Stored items
(** @go adapter/provider/override_expr.go:1938-1969 overrideStreamFunctionExpr.evalAll *)
Definition eval_filter (args : list overrideValueExpr) (input : any) : Res (list any) :=
  match overrideCollectionValues input with
  | inl e => inl (wrapf "%s: %w" ["filter"] e)
  | inr values =>
      kept ← flat_map_res (fun value =>
               items ← evalOverrideExpressionList args value;
               inr (if existsb overrideTruthy items then [cloneOverrideValue value] else [])) values;
      inr [VArr kept]
  end.
(** @go adapter/provider/override_expr.go:1970-2001 overrideStreamFunctionExpr.evalAll *)
Definition map_value (args : list overrideValueExpr) (item : any) : Res any :=
  items ← evalOverrideExpressionList args item;
  inr match items with first :: _ => cloneOverrideValue first | [] => item end.
Definition eval_map_values (args : list overrideValueExpr) (input : any) : Res (list any) :=
  match input with
  | VArr value => result ← map_res (map_value args) (cloneOverrideValue <$> value); inr [VArr result]
  | VMap value => result ← map_values_res (map_value args) (cloneOverrideValue <$> value); inr [VMap result]
  | _ => inl (errorf "map_values only supports arrays and mappings, got %s" [overrideType input])
  end.
(** @go adapter/provider/override_expr.go:2023-2049 overrideStreamFunctionExpr.evalAll *)
Definition eval_with_entries (args : list overrideValueExpr) (input : any) : Res (list any) :=
  match input with
  | VMap _ =>
      entries ← toOverrideEntries input;
      match entries with
      | None => inr []
      | Some entries =>
          transformed ← flat_map_res (evalOverrideExpressionList args) entries;
          value ← fromOverrideEntries (VArr transformed);
          inr [VMap value]
      end
  | _ => inl (errorf "with_entries only supports mappings, got %s" [overrideType input])
  end.
(** The first result of a condition decides; a value without one is passed over.
    @go adapter/provider/override_expr.go:2050-2075 overrideStreamFunctionExpr.evalAll *)
Fixpoint any_all_loop (name : string) (args : list overrideValueExpr) (values : list any) : Res (list any) :=
  match values with
  | [] => inr [VBool (String.eqb name "all_c")]
  | value :: values =>
      items ← evalOverrideExpressionList args value;
      match items with
      | [] => any_all_loop name args values
      | item :: _ =>
          let matched := overrideTruthy item in
          if String.eqb name "any_c" && matched then inr [VBool true]
          else if String.eqb name "all_c" && negb matched then inr [VBool false]
          else any_all_loop name args values
      end
  end.
(** The stream functions apart from [map], which takes its values in one batch.
    @go adapter/provider/override_expr.go:1936-2078 overrideStreamFunctionExpr.evalAll *)
Definition eval_stream_function (name : string) (args : list overrideValueExpr) (input : any) : Res (list any) :=
  if String.eqb name "filter" then
    match args with [] => inl (errorf "%s expects an expression" [name]) | _ => eval_filter args input end
  else if String.eqb name "map_values" then
    match args with [] => inl (errorf "map_values expects an expression" []) | _ => eval_map_values args input end
  else if String.eqb name "to_entries" then
    match args with
    | [] => entries ← toOverrideEntries input; inr match entries with None => [] | Some entries => [VArr entries] end
    | _ => inl (errorf "to_entries expects no arguments" [])
    end
  else if String.eqb name "from_entries" then
    match args with
    | [] => value ← fromOverrideEntries input; inr [VMap value]
    | _ => inl (errorf "from_entries expects no arguments" [])
    end
  else if String.eqb name "with_entries" then
    match args with [] => inl (errorf "with_entries expects an expression" []) | _ => eval_with_entries args input end
  else if String.eqb name "any_c" || String.eqb name "all_c" then
    match args with
    | [] => inl (errorf "%s expects a condition" [name])
    | _ => match input with VArr values => any_all_loop name args values | _ => inl (errorf "%s only supports arrays, got %s" [name; overrideType input]) end
    end
  else inl (errorf "unsupported stream function %q" [name]).
End Parts.

(** A result that is no match is no result. *)
Definition stream_of (value : Res any) : Res (list any) := v ← value; inr (if isOverrideNoMatch v then [] else [v]).

(** The results for a batch of inputs: a union takes the whole batch, branch by
    branch; any other expression one input after the other, which for the expressions
    of one result is [evalOverrideStream].
    @go adapter/provider/override_expr.go:1584-1597 evalOverrideStreamInputs *)
Fixpoint evalOverrideStreamInputs (expression : overrideValueExpr) (inputs : list any) {struct expression} : Res (list any) :=
  let stream e input := evalOverrideStreamInputs e [input] in
  match expression with
  | overrideUnionExpr values => flat_map_res (fun value => evalOverrideStreamInputs value inputs) values
  | overridePipelineExpr stages =>
      flat_map_res (fun input =>
        (fix pipe stages values := match stages with [] => inr values | stage :: stages => next ← evalOverrideStreamInputs stage values; pipe stages next end) stages [input]) inputs
  | overrideLiteralExpr value => flat_map_res (fun _ => stream_of (inr (cloneOverrideValue value))) inputs
  | overrideStringExpr parts => flat_map_res (fun input => stream_of (eval_string stream parts input)) inputs
  | overridePathExpr path => flat_map_res (fun input => inr (lookupOverridePathStream input path)) inputs
  | overrideArrayExpr values => flat_map_res (fun input => stream_of (eval_array stream values input)) inputs
  | overrideMapExpr entries => flat_map_res (fun input => stream_of (eval_map stream entries input)) inputs
  | overrideValueUpdateExpr path operator value => flat_map_res (fun input => stream_of (eval_update stream path operator value input)) inputs
  | overrideBinaryExpr operator l r => flat_map_res (eval_binary stream operator l r) inputs
  | overrideFunctionExpr name args => flat_map_res (fun input => stream_of (eval_function stream name args input)) inputs
  | overrideStreamFunctionExpr name args =>
      flat_map_res (fun input =>
        if String.eqb name "map" then
          match args with
          | [] => inl (errorf "%s expects an expression" [name])
          | _ =>
              match overrideCollectionValues input with
              | inl e => inl (wrapf "%s: %w" [name] e)
              | inr values => result ← flat_map_res (fun e => evalOverrideStreamInputs e values) args; inr [VArr result]
              end
          end
        else eval_stream_function stream name args input) inputs
  end.
(** @go adapter/provider/override_expr.go:1555-1567 evalOverrideStream *)
Definition evalOverrideStream (expression : overrideValueExpr) (input : any) : Res (list any) := evalOverrideStreamInputs expression [input].
(** @go adapter/provider/override_expr.go:1569-1582 evalOverrideSingle *)
Definition evalOverrideSingle (expression : overrideValueExpr) (input : any) : Res any := values ← evalOverrideStream expression input; single_of values.

(** ** Statements *)

(** A value with the path that leads to it.
    @go adapter/provider/override_expr.go:1122-1125 overrideTargetSelection *)
Definition overrideTargetSelection : Type := any * overridePath.

(** @go adapter/provider/override_expr.go:1160-1230 expandOverrideTargetPath *)
Fixpoint expandOverrideTargetPath (selection : overrideTargetSelection) (path : overridePath) {struct path} : list overrideTargetSelection :=
  let '(value, at_path) := selection in
  match path with
  | [] => [selection]
  | overridePathField key :: path =>
      match value with
      | VNil => expandOverrideTargetPath (VNil, at_path ++ [overridePathField key]) path
      | VMap mapping => expandOverrideTargetPath (default VNil (mapping !! key), at_path ++ [overridePathField key]) path
      | _ => []
      end
  | overridePathIndex index :: path =>
      match value with
      | VNil => expandOverrideTargetPath (VNil, at_path ++ [overridePathIndex index]) path
      | VArr array =>
          let i := array_index index (length array) in
          if i <? 0 then []
          else expandOverrideTargetPath (default VNil (array !! Z.to_nat i), at_path ++ [overridePathIndex i]) path
      | _ => []
      end
  | overridePathWildcard :: path =>
      match value with
      | VArr items =>
          concat (imap (fun index item => expandOverrideTargetPath (item, at_path ++ [overridePathIndex (Z.of_nat index)]) path) items)
      | VMap items =>
          concat (map (fun key => expandOverrideTargetPath (default VNil (items !! key), at_path ++ [overridePathField key]) path) (sorted_keys items))
      | _ => []
      end
  end.
(** @go adapter/provider/override_expr.go:1127-1158 resolve *)
Fixpoint resolve_stages (stages : list overrideTargetStage) (selections : list overrideTargetSelection) : Res (list overrideTargetSelection) :=
  match stages with
  | [] => inr selections
  | StagePath path :: stages => resolve_stages stages (concat (map (fun selection => expandOverrideTargetPath selection path) selections))
  | StageCondition condition :: stages =>
      next ← flat_map_res (fun selection =>
               matches ← evalOverrideStream condition (fst selection);
               inr (if existsb overrideTruthy matches then [selection] else [])) selections;
      resolve_stages stages next
  end.
Definition resolve (stages : list overrideTargetStage) (root : any) : Res (list overrideTargetSelection) := resolve_stages stages [(root, [])].
(** ** Interpolations *)

Lemma interpolation_length quoted depth raw : forall a b, findOverrideInterpolationEnd quoted depth raw = Some (a, b) -> String.length a + 1 + String.length b = String.length raw.
Proof.
  revert quoted depth. induction raw as [raw IH] using (well_founded_induction (Wf_nat.well_founded_ltof _ String.length)).
  assert (Hrec : forall q d s p k a b, String.length s < String.length raw -> ('(a, b) ← findOverrideInterpolationEnd q d s; Some (p a, b)) = Some (a, b) ->
    (forall x, String.length (p x) = k + String.length x) -> String.length a + 1 + String.length b = k + String.length s).
  { intros q d s p k a b Hl E Hp. destruct (findOverrideInterpolationEnd q d s) as [[a' b']|] eqn:Es; [|done]. injection E as <- <-.
    rewrite Hp. rewrite <- (IH s Hl q d a' b' Es). lia. }
  intros quoted depth a b E. destruct raw as [|c r]; [done|]. cbn [findOverrideInterpolationEnd] in E. cbn [String.length].
  destruct (Ascii.eqb c backslash).
  { destruct r as [|d r]; [done|]. apply (Hrec _ _ r (fun x => String c (String d x)) 2 a b) in E; [cbn; lia|cbn; lia|done]. }
  repeat match type of E with
  | context [if ?x then _ else _] => destruct x
  | context [match depth with _ => _ end] => destruct depth
  end; try (apply (Hrec _ _ r (String c) 1 a b) in E; [lia|cbn; lia|done]).
  injection E as <- <-. cbn. lia.
Qed.
Lemma unescape_length s : String.length (unescape_quotes s) <= String.length s.
Proof.
  induction s as [s IH] using (well_founded_induction (Wf_nat.well_founded_ltof _ String.length)). destruct s as [|c [|d r]]; [done..|].
  cbn [unescape_quotes]. destruct (_ && _); cbn [String.length].
  - pose proof (IH r ltac:(unfold Wf_nat.ltof; cbn; lia)). lia.
  - pose proof (IH (String d r) ltac:(unfold Wf_nat.ltof; cbn; lia)). cbn in *. lia.
Qed.

(** ** Expressions *)

Section Parse.
Context (self : bool -> Parser overrideValueExpr) (N : nat) (Hself : forall low ts, returns N takes (self low) ts).

Lemma returns_self n low ts : n <= N -> returns n takes (self low) ts.
Proof. intros Hn. by eapply returns_weaken; [apply Hself|lia|]. Qed.

Lemma returns_union_loop fuel : forall n low values ts, n <= N -> length ts < fuel -> returns n may_take (union_loop self fuel low values) ts.
Proof.
  induction fuel as [|fuel IH]; intros n low values ts Hn Hf; [lia|]. cbn [union_loop]. p_step returns_match. destruct a; [|p_end].
  eapply returns_bind; [apply returns_self; lia|]. intros value r _ Hl. cbn beta iota in *. apply IH; lia.
Qed.
Lemma returns_union n low ts : n <= N -> returns n takes (parseUnionExpression self low) ts.
Proof.
  intros Hn. unfold parseUnionExpression. eapply returns_bind; [by apply returns_self|]. intros first r _ Hl. cbn beta iota in *.
  eapply (returns_bind _ may_take); [apply returns_with_fuel, returns_union_loop; lia|]. intros values r' _ _. cbn beta iota in *. p_end.
Qed.
Lemma parseOverrideValueExpr_some source : String.length source < N -> parseOverrideValueExpr self source <> None.
Proof.
  intros Hs. unfold parseOverrideValueExpr. pose proof (lexOverrideExpr_ok source) as Hl. destruct (lexOverrideExpr source) as [[e|ts]|]; [done| |done].
  destruct Hl as [Hw Ht]. pose proof (returns_union N true ts (Nat.le_refl _) Hw ltac:(lia)) as Hr.
  destruct (parseUnionExpression self true ts) as [[e|[a rest]]|]; [done| |done]. by destruct (decide _).
Qed.
Lemma string_loop_some fuel : forall token literal start pos s parts, String.length s < fuel -> String.length s <= N ->
  string_loop self fuel token literal start pos s parts <> None.
Proof.
  induction fuel as [|fuel IH]; intros token literal start pos s parts Hf Hn; [lia|]. cbn [string_loop].
  destruct s as [|c [|d r]]; [by destruct (decodeOverrideString _ _)..|]. cbn in Hf, Hn.
  destruct (negb (Ascii.eqb c backslash)); [apply IH; cbn; lia|]. destruct (negb (Ascii.eqb d "(")); [apply IH; lia|].
  destruct (decodeOverrideString _ _); [done|]. destruct (findOverrideInterpolationEnd false 0 r) as [[inner rest]|] eqn:E; [|done].
  apply interpolation_length in E. pose proof (unescape_length inner). pose proof (parseOverrideValueExpr_some (unescape_quotes inner) ltac:(lia)).
  destruct (parseOverrideValueExpr self _) as [[e|x]|]; [done| |done]. apply IH; lia.
Qed.
Lemma returns_parseString n token ts : String.length (text token) <= N -> returns n may_take (parseString self token) ts.
Proof.
  intros Hl _ _. unfold parseString. pose proof (string_loop_some (S (String.length (text token))) token "" 0%Z 0%Z (text token) [] ltac:(lia) Hl) as Hs.
  destruct (string_loop _ _ _ _ _ _ _ _) as [[e|x]|]; [done|apply advances_refl|done].
Qed.
(** *** Answering *)

Lemma told_after r : after_same (told r).
Proof. intros a b c (L1&S1&O1) (L2&O2&code&data&S2). repeat split; [congruence..|]. exists code, data. by rewrite S2, S1. Qed.
Lemma answered_after r : after_same (answered r).
Proof. intros a b c Hs [H|(L&S_&O_)]; [left; by eapply told_after|right]. destruct Hs as (L1&S1&O1). repeat split; congruence. Qed.

Lemma send_returns r s : exists s', send r s = (Ret tt, s') /\ locks s' = locks s /\ owed s' = owed s /\ sent s' = sent s ++ [r].
Proof.
  unfold send, mbind, M_bind, modify, deliverSync. cbn. destruct (r_Port r >? -1000).
  - destruct (Json r) as [data|]; [|by eexists]. unfold call. cbn.
    destruct (post_returns (r_Port r) data (world s)) as (b & w' & ->). destruct b; [by eexists|]. destruct (bool_decide _); by eexists.
  - destruct (bool_decide _); by eexists.
Qed.
Lemma surely_success P r data : surely P (told r) (success r data).
Proof. intros s _. destruct (send_returns (with_answer 0 data r) s) as (s' & Hm & HL & HO & HS). exists s'. repeat split; [done..|by eexists _, _]. Qed.
Lemma surely_error P r data : surely P (told r) (error r data).
Proof. intros s _. destruct (send_returns (with_answer (-1) data r) s) as (s' & Hm & HL & HO & HS). exists s'. repeat split; [done..|by eexists _, _]. Qed.
Lemma surely_go P t r : owes t = Some r -> surely P (answered r) (go t).
Proof. intros H s _. eexists. split; [done|]. right. repeat split. unfold owed. cbn. rewrite omap_app. cbn. by rewrite H. Qed.
Lemma surely_answered P r m : surely P (told r) m -> surely P (answered r) m.
Proof. intros H s Hs. destruct (H s Hs) as (s' & Hm & HT). exists s'. split; [done|by left]. Qed.
Lemma surely_achieves P Q m : surely P Q m -> achieves P Q m.
Proof. intros H s Hs. destruct (H s Hs) as (s' & -> & HQ). done. Qed.
Lemma achieves_weaken (P P' : Core -> Prop) Q m : (forall s, P' s -> P s) -> achieves P Q m -> achieves P' Q m.
Proof. intros HP Hm s Hs. by apply Hm, HP. Qed.
Lemma achieves_panic P Q cause : achieves P Q (panic cause).
Proof. intros s _. cbn. reflexivity. Qed.
Lemma achieves_bind P Q {A} (m : M A) (k : A -> M unit) :
  on_locks P -> after_same Q -> quiet P m -> (forall a, achieves P Q (k a)) -> achieves P Q (m ≫= k).
Proof.
  intros HP HQ Hm Hk s Hs. specialize (Hm s Hs). unfold mbind, M_bind. destruct (m s) as [[a|c|] s1]; [|done|done].
  assert (HP1 : P s1) by (apply (HP s s1); [apply Hm|done]). specialize (Hk a s1 HP1).
  destruct (k a s1) as [[b|c|] s2]; [by eapply HQ|by etrans|done].
Qed.
Lemma achieves_locked r m : achieves always (told r) m -> achieves free (told r) (locked m).
Proof.
  intros Hm s Hs. unfold free, locks in Hs. injection Hs as Hr Hl. unfold locked, Lock, mbind, M_bind. rewrite Hr. unfold deferring.
  specialize (Hm (set_runLock true s) I). destruct (m _) as [[a|c|] s1]; [| |done];
    [destruct Hm as (H1 & H2 & H3)|destruct Hm as (H1 & H2 & H3)]; (repeat split; [|try exact H2; try exact H3..]); unfold locks in *; cbn in *; congruence.
Qed.
Lemma surely_recoverGoFn P r name fn m :
  on_locks P -> achieves P (told r) m -> (forall c, surely P (told r) (fn c)) -> surely P (told r) (recoverGoFn name fn m).
Proof.
  intros HP Hm Hf s Hs. specialize (Hm s Hs). unfold recoverGoFn, recovering. destruct (m s) as [[[]|c|] s1]; [by exists s1| |done].
  unfold log_line, modify, mbind, M_bind. cbn. set (s2 := add_logged _ s1). assert (H2 : same s s2) by (by etrans; [exact Hm|]).
  destruct (Hf ("panic: " +:+ name +:+ ": " +:+ c) s2) as (s3 & E & HT); [apply (HP s s2); [apply H2|done]|].
  exists s3. split; [exact E|by eapply told_after].
Qed.
End Answers.

Create HintDb bridge.
#[export] Hint Resolve on_locks_free on_locks_always told_after answered_after quiet_ret quiet_panic quiet_gets quiet_call quiet_log quiet_locked quiet_log_locked
  quiet_recovering quiet_each surely_success surely_error surely_go surely_answered surely_achieves achieves_panic : bridge.

(** Follows the shape of a handler. *)
Ltac bridge_step :=
  match goal with
  | |- on_locks _ => first [assumption | apply on_locks_free | apply on_locks_always]
  | |- after_same _ => first [apply told_after | apply answered_after]
  | |- forall _, _ => intros ?
  | |- quiet _ (mret _) => apply quiet_ret
  | |- quiet _ (_ ≫= _) => apply quiet_bind
  | |- quiet _ (call _) => apply quiet_call
  | |- quiet _ (gets _) => apply quiet_gets
  | |- quiet _ (panic _) => apply quiet_panic
  | |- quiet _ (log_line _ _) => apply quiet_log
  | |- quiet _ (modify _) => apply quiet_modify; intros ?; done
  | |- quiet _ (each _ _) => apply quiet_each
  | |- quiet _ (when_some _ _) => apply quiet_when_some
  | |- quiet free (locked _) => apply quiet_locked
  | |- quiet free (log_locked _) => apply quiet_log_locked
  | |- quiet _ (recovering _ _) => apply quiet_recovering
  | |- quiet _ ?m => solve [auto with bridge]
  | |- quiet _ (go _) => apply quiet_go; done
  | |- achieves _ _ (panic _) => apply achieves_panic
  | |- achieves _ _ (success _ _) => first [apply surely_achieves, surely_success | apply surely_achieves, surely_answered, surely_success]
  | |- achieves _ _ (error _ _) => first [apply surely_achieves, surely_error | apply surely_achieves, surely_answered, surely_error]
  | |- achieves _ _ (go _) => apply surely_achieves, surely_go; done
  | |- achieves free _ (locked _) => apply achieves_locked
  | |- achieves _ _ (_ ≫= _) => apply achieves_bind
  | |- context [match ?x with _ => _ end] => destruct x
  end.
Ltac bridge := repeat bridge_step.

Section Handlers.
Context `{Env : BridgeEnv} {Laws : BridgeLaws}.

(** ** Handlers answer nobody by themselves *)

Lemma quiet_proxies P : on_locks P -> quiet P proxiesWithProviders.
Proof. intros HP. unfold proxiesWithProviders. bridge. Qed.
Lemma quiet_config P : on_locks P -> quiet P the_config.
Proof. intros HP. unfold the_config. bridge. Qed.
Lemma quiet_updateListeners P : on_locks P -> quiet P updateListeners.
Proof. intros HP. unfold updateListeners. bridge. Qed.
#[local] Hint Resolve quiet_proxies quiet_config quiet_updateListeners : bridge.
Lemma quiet_patchSelectGroup P mapping : on_locks P -> quiet P (patchSelectGroup mapping).
Proof. intros HP. unfold patchSelectGroup. bridge. Qed.
Lemma quiet_descriptions P raw : on_locks P -> quiet P (extractProxyDescriptionsFromRaw raw).
Proof. intros HP. unfold extractProxyDescriptionsFromRaw. bridge. Qed.
Lemma quiet_store P f : quiet P (store f).
Proof. by apply quiet_modify. Qed.
#[local] Hint Resolve quiet_patchSelectGroup quiet_descriptions quiet_store : bridge.
Lemma quiet_update_tun P t : on_locks P -> quiet P (update_tun t).
Proof. intros HP. unfold update_tun. bridge. Qed.
#[local] Hint Resolve quiet_update_tun : bridge.
Lemma quiet_updateConfig params : quiet free (updateConfig params).
Proof. unfold updateConfig. bridge. Qed.
Lemma quiet_setupConfig params : quiet free (setupConfig params).
Proof. unfold setupConfig. bridge. Qed.
#[local] Hint Resolve quiet_updateConfig quiet_setupConfig : bridge.
Lemma quiet_handleSetupConfig bytes : quiet free (handleSetupConfig bytes).
Proof.
  unfold handleSetupConfig. destruct (json_SetupParams _ bytes) as [err|params]; [|bridge].
  apply quiet_bind; [bridge|bridge|intros _].
  intros s Hs. unfold free, locks in Hs. injection Hs as Hr Hl. unfold Lock, Unlock, gets, modify, mbind, M_bind. rewrite Hr. cbn.
  destruct (currentConfig s); cbn; [repeat split; unfold locks; cbn; congruence|].
  set (s1 := set_runLock false _). assert (Hs1 : same s s1) by (repeat split; unfold locks; cbn; congruence).
  pose proof (quiet_setupConfig defaultSetupParams s1) as H. unfold free in H. rewrite (proj1 Hs1) in H. unfold locks in H. rewrite Hr, Hl in H.
  specialize (H eq_refl). destruct (setupConfig defaultSetupParams s1) as [[a|c|] s2]; cbn; [by etrans|by etrans|done].
Qed.
#[local] Hint Resolve quiet_handleSetupConfig : bridge.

= Work instructions =
Of the entries above, repeat exactly the lines from the line with "Lemma returns_union n" through the line with "intros Hs. unfold", both of them included.

= Output for this task =
Lemma returns_union n low ts : n <= N -> returns n takes (parseUnionExpression self low) ts.
Proof.
  intros Hn. unfold parseUnionExpression. eapply returns_bind; [by apply returns_self|]. intros first r _ Hl. cbn beta iota in *.
  eapply (returns_bind _ may_take); [apply returns_with_fuel, returns_union_loop; lia|]. intros values r' _ _. cbn beta iota in *. p_end.
Qed.
Lemma parseOverrideValueExpr_some source : String.length source < N -> parseOverrideValueExpr self source <> None.
Proof.
  intros Hs. unfold parseOverrideValueExpr. pose proof (lexOverrideExpr_ok source) as Hl. destruct (lexOverrideExpr source) as [[e|ts]|]; [done| |done].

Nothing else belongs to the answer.